Hundreds of thousands of people visited the hub between 2015 and 2019, with the biggest turnout of about 13,000 people attending events such as MotorGP Weekend, Malaysia Bikers Week, Tiger Street Football, Halloween, music festivals, and Christmas Eve and New Year’s Eve countdown celebrations.
Zouk KL, a venue that has been part of the city’s club scene for almost 20 years, moved from Jalan Ampang into a 60,000 sq ft lot in TREC KL in 2015.
In 2015, StarMetro reported that the building was built at a cost of RM38mil, which would make the club -– ranked 52nd in the world in 2014 by DJ Mag –- the most expensive nightspot in the country.
While located within TREC KL, Zouk KL comes under a different management and has been closed since March 18 last year.
In November last year, then Zouk Club (KL) Sdn Bhd general manager Yean Ng told StarMetro that it had zero revenue since middle of March last year and more than 100 employees had to be put on unpaid leave.
When contacted recently, Ng said: “We have sold the club and I am no longer with them.

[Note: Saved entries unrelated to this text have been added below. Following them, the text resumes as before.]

Module TrajectoryTubeReservation.
Record t := mk {
  reservation_id : string;
  role_id : string;
  starts_at_s : float;
  ends_at_s : float;
  minimum_m : Vector3;
  maximum_m : Vector3;
  uncertainty_radius_m : float;
}.
End TrajectoryTubeReservation.

Definition TrajectoryTubeReservation_valid (r : TrajectoryTubeReservation.t) : bool :=
  is_identifier (TrajectoryTubeReservation.reservation_id r)
  && is_identifier (TrajectoryTubeReservation.role_id r)
  && ge0 (TrajectoryTubeReservation.starts_at_s r)
  && gt0 (TrajectoryTubeReservation.ends_at_s r)
  && ge0 (TrajectoryTubeReservation.uncertainty_radius_m r)
  && negb (fleb (TrajectoryTubeReservation.ends_at_s r) (TrajectoryTubeReservation.starts_at_s r))
  && fleb (v_x (TrajectoryTubeReservation.minimum_m r)) (v_x (TrajectoryTubeReservation.maximum_m r)) && fleb (v_y (TrajectoryTubeReservation.minimum_m r)) (v_y (TrajectoryTubeReservation.maximum_m r)) && fleb (v_z (TrajectoryTubeReservation.minimum_m r)) (v_z (TrajectoryTubeReservation.maximum_m r)).

Definition TrajectoryTubeReservation_dump (r : TrajectoryTubeReservation.t) : json := JObj [
  ("reservation_id", JStr (TrajectoryTubeReservation.reservation_id r));
  ("role_id", JStr (TrajectoryTubeReservation.role_id r));
  ("starts_at_s", JFloat (TrajectoryTubeReservation.starts_at_s r));
  ("ends_at_s", JFloat (TrajectoryTubeReservation.ends_at_s r));
  ("minimum_m", vector_json (TrajectoryTubeReservation.minimum_m r));
  ("maximum_m", vector_json (TrajectoryTubeReservation.maximum_m r));
  ("uncertainty_radius_m", JFloat (TrajectoryTubeReservation.uncertainty_radius_m r))].

Module PredictedConflict.
Record t := mk {
  conflict_id : string;
  role_ids : string * string;
  starts_at_s : float;
  ends_at_s : float;
  closest_approach_s : float;
  predicted_minimum_separation_m : float;
  required_separation_m : float;
  warning_separation_m : float;
  uncertainty_margin_m : float;
  tubes : TrajectoryTubeReservation.t * TrajectoryTubeReservation.t;
}.
End PredictedConflict.

Definition PredictedConflict_valid (r : PredictedConflict.t) : bool :=
  is_identifier (PredictedConflict.conflict_id r)
  && is_identifier (fst (PredictedConflict.role_ids r))
  && is_identifier (snd (PredictedConflict.role_ids r))
  && ge0 (PredictedConflict.starts_at_s r)
  && gt0 (PredictedConflict.ends_at_s r)
  && ge0 (PredictedConflict.closest_approach_s r)
  && ge0 (PredictedConflict.predicted_minimum_separation_m r)
  && gt0 (PredictedConflict.required_separation_m r)
  && gt0 (PredictedConflict.warning_separation_m r)
  && ge0 (PredictedConflict.uncertainty_margin_m r).

Definition PredictedConflict_dump (r : PredictedConflict.t) : json := JObj [
  ("conflict_id", JStr (PredictedConflict.conflict_id r));
  ("role_ids", (pair_json JStr) (PredictedConflict.role_ids r));
  ("starts_at_s", JFloat (PredictedConflict.starts_at_s r));
  ("ends_at_s", JFloat (PredictedConflict.ends_at_s r));
  ("closest_approach_s", JFloat (PredictedConflict.closest_approach_s r));
  ("predicted_minimum_separation_m", JFloat (PredictedConflict.predicted_minimum_separation_m r));
  ("required_separation_m", JFloat (PredictedConflict.required_separation_m r));
  ("warning_separation_m", JFloat (PredictedConflict.warning_separation_m r));
  ("uncertainty_margin_m", JFloat (PredictedConflict.uncertainty_margin_m r));
  ("tubes", (pair_json TrajectoryTubeReservation_dump) (PredictedConflict.tubes r))].
(** The strategy, the orders it tries and what it does not promise *)
Definition orders_to_try (role_ids : list string) (priorities : dict Z) (exact_enumeration_limit : Z) :
    MultiDroneResolutionStrategy.t * list (list string) * string :=
  if Z.of_nat (length role_ids) <=? exact_enumeration_limit
  then (MultiDroneResolutionStrategy.EXACT_ENUMERATION_STAGING, permutations role_ids,
        "globally minimum candidate under the bounded full-route staging model; "
        +:+ "not a global optimum over arbitrary continuous trajectories")
  else (MultiDroneResolutionStrategy.PRIORITY_GREEDY_STAGING,
        [py_sorted (fun a b => lex_Z_ltb str_ltb (- default 0 (dict_get a priorities), a)
                                 (- default 0 (dict_get b priorities), b)) role_ids],
        "deterministic O(n^2) priority-greedy full-route staging; no general "
        +:+ "optimality guarantee").

(** The best of the feasible schedules, with its index *)
Definition select_schedule
    (tried : list (list AcceptedExecutionProgram.t * MultiDroneScheduleCandidate.t)) :
    option (nat * (list AcceptedExecutionProgram.t * MultiDroneScheduleCandidate.t)) :=
  py_min (fun a b => schedule_ltb (key_of_candidate a.2.2) (key_of_candidate b.2.2))
    (filter (fun item => MultiDroneScheduleCandidate.feasible item.2.2 = true) (imap pair tried)).

(** The joint schedule of roles that conflict *)
Definition resolve_schedule (mission_id : string) (programs : list AcceptedExecutionProgram.t)
    (role_ids : list string) (by_role : dict AcceptedExecutionProgram.t) (priorities : dict Z)
    (conflicts : list MultiDronePairConflict.t) (required starvation_bound_s : float)
    (policy : SafetyPolicy.t) (exact_enumeration_limit : Z) :
    outcome (list AcceptedExecutionProgram.t * MultiDroneConflictPlan.t) :=
  let '(strategy, orders, limitation) := orders_to_try role_ids priorities exact_enumeration_limit in
  tried ← mapM (fun item : nat * list string =>
                  _schedule_candidate item.1 item.2 strategy by_role priorities required
                    starvation_bound_s policy) (imap pair orders);
  match select_schedule tried with
  | None =>
      plan ← multi_blocked_plan mission_id role_ids conflicts (snd <$> tried) starvation_bound_s
               exact_enumeration_limit
               "joint schedule has deadlock or exceeds the starvation/duration bound";
      Ret (programs, plan)
  | Some (index, (selected_programs, selected)) =>
      plan ← multi_plan
               (multi_plan_id (JList [JStr mission_id; json_list MultiDronePairConflict_dump conflicts]))
               MultiDronePlanningStatus.RESOLVED role_ids conflicts (snd <$> tried)
               (Some (index, MultiDroneScheduleCandidate.strategy selected))
               (program_sha256 <$> selected_programs) exact_enumeration_limit starvation_bound_s false
               limitation;
      Ret (selected_programs, plan)
  end.

Definition starvation_bound (policy : SafetyPolicy.t) : float :=
  py_fmin (float_of_Z 90) (fdiv_ieee (SafetyPolicy.max_mission_duration_s policy) (float_of_Z 2)).

Definition plan_multi_drone_conflicts (mission_id : string) (deployment : DeploymentManifest.t)
    (programs : list AcceptedExecutionProgram.t) (policy : SafetyPolicy.t)
    (exact_enumeration_limit : Z) :
    outcome (list AcceptedExecutionProgram.t * option MultiDroneConflictPlan.t) :=
  let task_by_role := tasks_of "multi-conflict-route" deployment in
  if (length task_by_role <? 3)%nat then Ret (programs, None)
  else
    let role_ids := py_sorted str_ltb (dict_keys task_by_role) in
    let by_role := dict_of AcceptedExecutionProgram.role_id id programs in
    let starvation_bound_s := starvation_bound policy in
    if negb (bool_decide (list_to_set role_ids =@{gset string} list_to_set (dict_keys by_role)))
    then
      plan ← multi_blocked_plan mission_id role_ids [] [] starvation_bound_s exact_enumeration_limit
               "multi-conflict roles do not have static accepted programs";
      Ret (programs, Some plan)
    else
      let required := fadd (FleetConstraints.warning_separation_m (DeploymentManifest.constraints deployment))
                        DEFAULT_POSITION_UNCERTAINTY_M in
      found ← mapM (fun pair : string * string =>
                      a ← some_or KeyError (dict_get pair.1 by_role);
                      b ← some_or KeyError (dict_get pair.2 by_role);
                      _pair_conflict mission_id a b required) (later_pairs role_ids);
      match omap id found with
      | [] =>
          plan ← multi_plan (multi_plan_id (JList [JStr mission_id; json_list JStr role_ids]))
                   MultiDronePlanningStatus.NOT_REQUIRED role_ids [] [] None
                   (program_sha256 <$> programs) exact_enumeration_limit starvation_bound_s false
                   "no conflict resolution was required";
          Ret (programs, Some plan)
      | conflicts =>
          let priorities := (fun item => (item.1, DeploymentTaskDefinition.priority item.2)) <$> task_by_role in
          result ← resolve_schedule mission_id programs role_ids by_role priorities conflicts required
                     starvation_bound_s policy exact_enumeration_limit;
          Ret (result.1, Some result.2)
      end.
End multidrone.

The new owners prefer to remain private.”
Lam said another major brand whose tenancy had expired was Mercedes-Benz Malaysia and Cycle & Carriage Bintang and that they would not be renewing their contract.

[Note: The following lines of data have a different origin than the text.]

(** C29: a joint schedule keeps its promise. When the plan is resolved, the fleet has
    exactly the conflicting roles; each is flown by its own program, unchanged when its
    recorded wait is zero and otherwise after exactly that wait on the ground: its first
    ground wait is longer by it, or a new one lasts as long, and every other operation is
    the original one, in order, with both its times later by the wait. No such wait is
    longer than the starvation bound and no program exceeds the mission duration; any two
    of the programs keep the required separation at every sample of the prediction; and
    the selected order is feasible with none better. When it is not required, every two
    programs keep the separation already; when it is blocked, nothing is changed, no
    candidate is feasible and the deadlock is reported. *)
Theorem multi_drone_plan_is_sound mission deployment l policy limit l' plan :
  plan_multi_drone_conflicts mission deployment l policy limit = Ret (l', Some plan) ->
  multi_plan_keeps_promise (required_separation deployment) (starvation_bound policy) policy l l' plan.
Proof. intros E. by apply multi_plan_sound in E as [? _]. Qed.

(** C30: the exact enumeration is optimal. When the number of roles is within the
    limit, every order of precedence is among the candidates of a resolved plan,
    and no feasible order is better than the selected one by the penalty for
    priority inversions, then the longest wait, the total wait, the spread of the
    waits and the order itself. *)
Theorem exact_enumeration_is_optimal mission deployment l policy limit l' plan order :
  plan_multi_drone_conflicts mission deployment l policy limit = Ret (l', Some plan) ->
  MultiDroneConflictPlan.status plan = MultiDronePlanningStatus.RESOLVED ->
  Z.of_nat (length (MultiDroneConflictPlan.role_ids plan)) <= limit ->
  order ≡ₚ MultiDroneConflictPlan.role_ids plan ->
  exists i selected c,
    selects_best plan i selected /\ c ∈ MultiDroneConflictPlan.candidates plan /\
    MultiDroneScheduleCandidate.precedence_order c = order /\
    (MultiDroneScheduleCandidate.feasible c = true ->
     schedule_ltb (key_of_candidate c) (key_of_candidate selected) = false).
Proof.
  intros E Hs Hlim Ho. apply multi_plan_sound in E as [Hk Hex].
  destruct (Hex Hs Hlim order Ho) as (c & Hc & Hpo). unfold multi_plan_keeps_promise in Hk.
  rewrite Hs in Hk. destruct Hk as (_ & _ & i & selected & Hsel & _).
  exists i, selected, c. split; [done|]. split; [done|]. split; [done|]. intros Hf. by apply Hsel.
Qed.
End multidrone.

(** ** Concrete fleets *)

Module Examples.
#[local] Existing Instance example_digest.
#[local] Existing Instance example_libm.

Definition zeros : string := "0000000000000000000000000000000000000000000000000000000000000000".

(** The duration of a flight, four prediction steps *)
Definition short : float := flit 8 100.

Definition place (x y : Z) : Vector3 := mkVector3 (float_of_Z x) (float_of_Z y) f1.

Definition stop_at (n : Z) (time : float) (position : Vector3) : TrajectoryPoint.t :=
  TrajectoryPoint.mk n time position Vector3_zero Vector3_zero f0 f0.

(** A role that flies a straight line in four prediction steps. *)
Definition line (role : string) (from to : Vector3) : AcceptedExecutionProgram.t :=
  let t := TimeParameterizedTrajectory.mk "line" role ("cf-" +:+ role) zeros
             [stop_at 1 f0 from; stop_at 2 short to] [1; 2] short short in
  AcceptedExecutionProgram.mk ("program-" +:+ role) zeros role ("cf-" +:+ role)
    [ExecutionOperation.Trajectory 1 f0 short zeros t] [zeros] short f1 f1 (fadd (fadd short f1) f1)
    ExecutionClockContract_default.

Definition east : AcceptedExecutionProgram.t := line "east" (place (-1) 0) (place 1 0).
Definition north : AcceptedExecutionProgram.t := line "north" (place 0 (-1)) (place 0 1).
Definition west : AcceptedExecutionProgram.t := line "west" (place 3 0) (place 0 0).

Definition task (task_type role : string) (priority : Z) : DeploymentTaskDefinition.t :=
  DeploymentTaskDefinition.mk role task_type "zone" priority "mission" (JObj []) ∅ f100 f1 f1 f1.

(** The warning distance is thirty centimetres. *)
Definition deployment (task_type : string) (roles : list (string * Z)) : DeploymentManifest.t :=
  DeploymentManifest.mk "deployment" [] [] ((fun r => task task_type r.1 r.2) <$> roles)
    (FleetConstraints.mk (flit 3 10) (flit 1 10) f1 FleetFailurePolicy.HOLD_ALL) []
    (CompletionPolicy.mk true false).

(** A policy that only bounds the duration of a mission *)
Definition policy (duration : float) : SafetyPolicy.t :=
  let big := float_of_Z 100000 in
  SafetyPolicy.mk big big big big big duration f1 f1 f1 f1 f1 f1 f1 f1 f1
    (FlightVolume.mk (mkVector3 (fneg f100) (fneg f100) (fneg f100)) (mkVector3 f100 f100 f100)).

Definition crossing (duration : float) (allowed : list ConflictResolutionStrategy.t) :
    outcome (list AcceptedExecutionProgram.t * option FleetDeconflictionPlan.t) :=
  plan_crossing_deconfliction "mission" (deployment "crossing-route" [("east", 2); ("north", 1)])
    [east; north] (policy duration) allowed.

(** The two lines meet in the middle; the one of lower priority waits. *)
Definition staged : outcome (list AcceptedExecutionProgram.t * option FleetDeconflictionPlan.t) :=
  crossing f100 [ConflictResolutionStrategy.STAGING_HOLD].

Definition resolved_crossing (o : outcome (list AcceptedExecutionProgram.t * option FleetDeconflictionPlan.t)) : bool :=
  match o with
  | Ret (_, Some plan) => FleetDeconflictionPlan.status plan ≟ DeconflictionStatus.RESOLVED
  | _ => false
  end.

Lemma crossing_witness :
  exists l plan, staged = Ret (l, Some plan) /\
    FleetDeconflictionPlan.status plan = DeconflictionStatus.RESOLVED /\
    plan_keeps_promise (required_separation (deployment "crossing-route" [("east", 2); ("north", 1)]))
      (policy f100) [ConflictResolutionStrategy.STAGING_HOLD] [east; north] l plan.
Proof.
  assert (H : resolved_crossing staged = true) by (vm_compute; reflexivity).
  destruct staged as [[l [plan|]]|e] eqn:E; [|discriminate H|discriminate H].
  exists l, plan. split; [reflexivity|]. split.
  - simpl in H. apply bool_decide_eq_true in H. exact H.
  - apply (crossing_plan_is_sound "mission" _ _ _ _ _ _ E).
Defined.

The autohauses introduced the Mercedes-Benz City Store at TREC Kuala Lumpur in 2016, which involved an investment of RM4.3mil.
Sadly, the luxury automotive outlet will no longer light up the perimeter of the bustling Jalan Tun Razak at night.
Quiet and empty
It was noon on a weekday and the usually buzzing atmosphere at TREC KL was devoid of people except for two security employees.

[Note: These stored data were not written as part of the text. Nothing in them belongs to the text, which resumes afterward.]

(** The findings of the whole role *)
Definition role_findings (role_id : string) (policy : SafetyPolicy.t) (elapsed_s : float)
    (observed minimum : option float) : outcome (list MissionPlanFinding.t) :=
  let takeoff_minimum := SafetyPolicy.minimum_takeoff_battery_percent policy in
  all_found
    [found (fltb (SafetyPolicy.max_mission_duration_s policy) elapsed_s)
       (_blocker "MISSION_DURATION_EXCEEDS_POLICY"
          "the planned role duration exceeds the configured mission limit" role_id None
          [("planned_duration_s", JFloat elapsed_s);
           ("maximum_duration_s", JFloat (SafetyPolicy.max_mission_duration_s policy))]);
     found (below observed minimum)
       (_warning "BATTERY_BELOW_PLANNED_REQUIREMENT"
          "observed battery is below the task energy estimate plus margin" role_id true
          [("observed_battery_percent", json_opt JFloat observed);
           ("minimum_battery_percent", json_opt JFloat minimum)]);
     found (below observed (Some takeoff_minimum))
       (_warning "BATTERY_BELOW_TAKEOFF_MINIMUM"
          "observed battery is below the safety policy takeoff minimum" role_id true
          [("observed_battery_percent", json_opt JFloat observed);
           ("minimum_takeoff_battery_percent", JFloat takeoff_minimum)])].

Definition _compile_role (role_id vehicle_id : string) (home start : Vector3) (existing_vehicle : bool)
    (observed minimum : option float) (commands : list ScriptStep.t) (fidelity : MissionPlanFidelity.t)
    (policy : SafetyPolicy.t) (obstacles : list PlanningObstacle.t) :
    outcome (MissionRolePlan.t * list MissionPlanFinding.t) :=
  first ← found (negb (Safety.contains (SafetyPolicy.flight_volume policy) start))
            (_blocker "START_OUTSIDE_FLIGHT_VOLUME"
               "the planned start position is outside the configured safety volume" role_id None
               (_point_details start));
  p ← plan_commands role_id policy obstacles (Progress.mk start f0 f0 f0 (v_z start) [] first) 1 commands;
  last ← role_findings role_id policy (Progress.elapsed_s p) observed minimum;
  let plan := MissionRolePlan.mk role_id vehicle_id InitialFleetRole.ACTIVE home start existing_vehicle
                observed minimum fidelity commands (Progress.waypoints p) (Progress.elapsed_s p)
                (Progress.distance_m p) (Progress.maximum_altitude_m p) in
  plan ← checked "MissionRolePlan" (MissionRolePlan_valid plan) plan;
  Ret (plan, Progress.findings p ++ last).

Definition _declared_role_id (record : MissionFileRecord.t) (vehicle_id : string) : option string :=
  MissionRoleSpec.role_id <$>
    find_first (fun r => String.eqb (MissionRoleSpec.logical_vehicle_id r) vehicle_id)
      (MissionFileRecord.roles record).

Definition start_distance (pair : MissionRolePlan.t * MissionRolePlan.t) : outcome float :=
  v_distance (MissionRolePlan.start_m pair.1) (MissionRolePlan.start_m pair.2).

Definition separation_finding (constraints : FleetConstraints.t)
    (pair : MissionRolePlan.t * MissionRolePlan.t) : outcome (list MissionPlanFinding.t) :=
  distance_m ← start_distance pair;
  let details := [("first_role_id", JStr (MissionRolePlan.role_id pair.1));
                  ("second_role_id", JStr (MissionRolePlan.role_id pair.2));
                  ("distance_m", JFloat distance_m)] in
  if fleb distance_m (FleetConstraints.critical_separation_m constraints)
  then found true (_blocker "STARTING_SEPARATION_CRITICAL"
                     "planned member starts violate critical separation"
                     (MissionRolePlan.role_id pair.1) None details)
  else found (fleb distance_m (FleetConstraints.warning_separation_m constraints))
         (_warning "STARTING_SEPARATION_WARNING" "planned member starts are inside warning separation"
            (MissionRolePlan.role_id pair.1) false details).

Definition _starting_separation_findings (roles : list MissionRolePlan.t) (deployment : DeploymentManifest.t) :
    outcome (list MissionPlanFinding.t) :=
  all_found (separation_finding (DeploymentManifest.constraints deployment) <$> later_pairs roles).
End roles.

(** ** Execution programs *)

Section programs.
Context `{LM : Libm} `{DG : Digest}.

Definition v_minus (a b : Vector3) : Vector3 :=
  mkVector3 (fsub (v_x a) (v_x b)) (fsub (v_y a) (v_y b)) (fsub (v_z a) (v_z b)).
Definition dot (a b : Vector3) : float :=
  fadd (fadd (fmul (v_x a) (v_x b)) (fmul (v_y a) (v_y b))) (fmul (v_z a) (v_z b)).
Definition v_div (a : Vector3) (d : float) : outcome Vector3 :=
  x ← py_div (v_x a) d;
  y ← py_div (v_y a) d;
  z ← py_div (v_z a) d;
  Ret (mkVector3 x y z).

(** One sample of the trajectory: time, position and heading *)
Definition sample := (float * Vector3 * float)%type.

(** The velocity and yaw rate at a point with its neighbours, and whether it stops *)
Definition interior_motion (previous here following : sample) : outcome (Vector3 * float * bool) :=
  let '(previous_s, previous_m, previous_yaw) := previous in
  let '(_, position, _) := here in
  let '(following_s, following_m, following_yaw) := following in
  if fleb (dot (v_minus position previous_m) (v_minus following_m position)) f0
  then Ret (Vector3_zero, f0, true)
  else
    let duration_s := fsub following_s previous_s in
    velocity ← v_div (v_minus following_m previous_m) duration_s;
    yaw_rate ← py_div (fsub following_yaw previous_yaw) duration_s;
    Ret (velocity, yaw_rate, false).

(** The body of the loop over the positions; the first and the last one stop. *)
Definition point_motion (samples : list sample) (index : nat) : outcome (Vector3 * float * bool) :=
  if (index =? 0)%nat || (index =? length samples - 1)%nat then Ret (Vector3_zero, f0, true)
  else
    here ← some_or IndexError (samples !! index);
    previous ← some_or IndexError (samples !! (index - 1)%nat);
    following ← some_or IndexError (samples !! (index + 1)%nat);
    interior_motion previous here following.

Definition samples_of (first : MissionPlanWaypoint.t) (movement : list MissionPlanWaypoint.t) : list sample :=
  (f0, MissionPlanWaypoint.start_m first, MissionPlanWaypoint.start_yaw_rad first)
  :: ((fun w => (fsub (MissionPlanWaypoint.ends_at_s w) (MissionPlanWaypoint.starts_at_s first),
                 MissionPlanWaypoint.end_m w, MissionPlanWaypoint.end_yaw_rad w)) <$> movement).

(** [sorted(stops)] of the sequences of the points that stop *)
Definition stop_sequences (motions : list (Vector3 * float * bool)) : list Z :=
  (fun item => Z.of_nat item.1 + 1) <$> filter (fun item => item.2.2 = true) (imap pair motions).

Definition new_point (sequence : Z) (s : sample) (motion : Vector3 * float * bool) :
    outcome TrajectoryPoint.t :=
  let point := TrajectoryPoint.mk sequence s.1.1 s.1.2 motion.1.1 Vector3_zero s.2 motion.1.2 in
  checked "TrajectoryPoint" (TrajectoryPoint_valid point) point.

Definition _compile_continuous_trajectory (record : MissionFileRecord.t) (role : MissionRolePlan.t)
    (first : MissionPlanWaypoint.t) (movement : list MissionPlanWaypoint.t) :
    outcome TimeParameterizedTrajectory.t :=
  let samples := samples_of first movement in
  motions ← mapM (point_motion samples) (seq 0 (length samples));
  let stops := stop_sequences motions in
  let route_sha256 := canonical_sha256 (JObj [
    ("mission_source_sha256", JStr (MissionFileRecord.source_sha256 record));
    ("role_id", JStr (MissionRolePlan.role_id role));
    ("vehicle_id", JStr (MissionRolePlan.vehicle_id role));
    ("times", json_list (fun s : sample => JFloat s.1.1) samples);
    ("positions", json_list (fun s : sample => vector_json s.1.2) samples);
    ("yaws", json_list (fun s : sample => JFloat s.2) samples);
    ("declared_stop_sequences", json_list JInt stops)]) in
  points ← mapM (fun item : nat * (sample * (Vector3 * float * bool)) =>
                   new_point (Z.of_nat item.1 + 1) item.2.1 item.2.2) (imap pair (zip samples motions));
  TimeParameterizedTrajectory_new
    (TimeParameterizedTrajectory.mk ("trajectory-" +:+ str_take 24 route_sha256)
       (MissionRolePlan.role_id role) (MissionRolePlan.vehicle_id role) route_sha256 points stops
       (flit 8 100) (flit 5 100)).

Definition landing_goal (record : MissionFileRecord.t) (role : MissionRolePlan.t)
    (w : MissionPlanWaypoint.t) : outcome LandingGoalRegion.t :=
  let payload := JObj [
    ("mission_source_sha256", JStr (MissionFileRecord.source_sha256 record));
    ("role_id", JStr (MissionRolePlan.role_id role));
    ("vehicle_id", JStr (MissionRolePlan.vehicle_id role));
    ("landing_target_m", vector_json (MissionPlanWaypoint.end_m w));
    ("approach_point_m", vector_json (MissionPlanWaypoint.start_m w))] in
  let goal := LandingGoalRegion.mk ("landing-goal-" +:+ str_take 20 (canonical_sha256 payload))
      (MissionRolePlan.role_id role) (MissionRolePlan.vehicle_id role)
      (MissionPlanWaypoint.end_m w) (MissionPlanWaypoint.start_m w) (flit 10 100) (flit 8 100)
      (flit 8 100) 2 f1 GoalFailureAction.ABORT_AND_LAND None in
  checked "LandingGoalRegion" (LandingGoalRegion_valid goal) goal.

Definition is_move (w : MissionPlanWaypoint.t) : bool :=
  String.eqb (MissionPlanWaypoint.action w) "move_relative".

(** The longest prefix of moves, and the rest *)
Fixpoint split_moves (waypoints : list MissionPlanWaypoint.t) :
    list MissionPlanWaypoint.t * list MissionPlanWaypoint.t :=
  match waypoints with
  | w :: rest => if is_move w then let '(moves, after) := split_moves rest in (w :: moves, after)
                 else ([], waypoints)
  | [] => ([], [])
  end.

(** The operation of the first waypoint, which takes the moves after a move along *)
Definition compile_operation (record : MissionFileRecord.t) (role : MissionRolePlan.t) (sequence : Z)
    (w : MissionPlanWaypoint.t) (moves : list MissionPlanWaypoint.t) : outcome ExecutionOperation.t :=
  let starts := MissionPlanWaypoint.starts_at_s w in
  let ends := MissionPlanWaypoint.ends_at_s w in
  if String.eqb (MissionPlanWaypoint.action w) "takeoff" then
    new_operation "TakeoffExecutionOperation"
      (ExecutionOperation.Takeoff sequence starts ends (v_z (MissionPlanWaypoint.end_m w)))
  else if String.eqb (MissionPlanWaypoint.action w) "hover" then
    new_operation "HoldExecutionOperation" (ExecutionOperation.Hold sequence starts ends)
  else if String.eqb (MissionPlanWaypoint.action w) "land" then
    goal ← landing_goal record role w;
    new_operation "LandExecutionOperation"
      (ExecutionOperation.Land sequence starts ends (v_z (MissionPlanWaypoint.end_m w)) (Some goal))
  else
    trajectory ← _compile_continuous_trajectory record role w (w :: moves);
    new_operation "TrajectoryExecutionOperation"
      (ExecutionOperation.Trajectory sequence starts
         (MissionPlanWaypoint.ends_at_s (default w (last moves))) (trajectory_sha256 trajectory) trajectory).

The entire entertainment hub was closed and the last outlet —a convenience store — had just closed down a few days back.
The shops, cafes and bars were shut.
Dust, debris and dried leaves settled on tables and chairs left outside many of the outlets.
Plants in flower pots at outlets had not been watered and were wilting.
At a bar seen through a glass door, tables and chairs were stacked on top of each other.
The rooftop gardens were closed up while the ATM kiosks had all been removed for security reasons.
The carparks were virtually empty –- a far cry from the time when people used to queue up for over a mile just to get into the clubs.
At Zouk KL, the area was dead quiet and looking a little rough with plants and shrubs dried up.
Zouk KL has been closed for more than a year and has a new management at its helm.
Lam said many employees who were let go, had resorted to selling street food, becoming e-hailing drivers or joining cleaning crews.
“There is very little energy left.
“We are all tired, but we are still hopeful that things will eventually get better. It has to,” he insisted.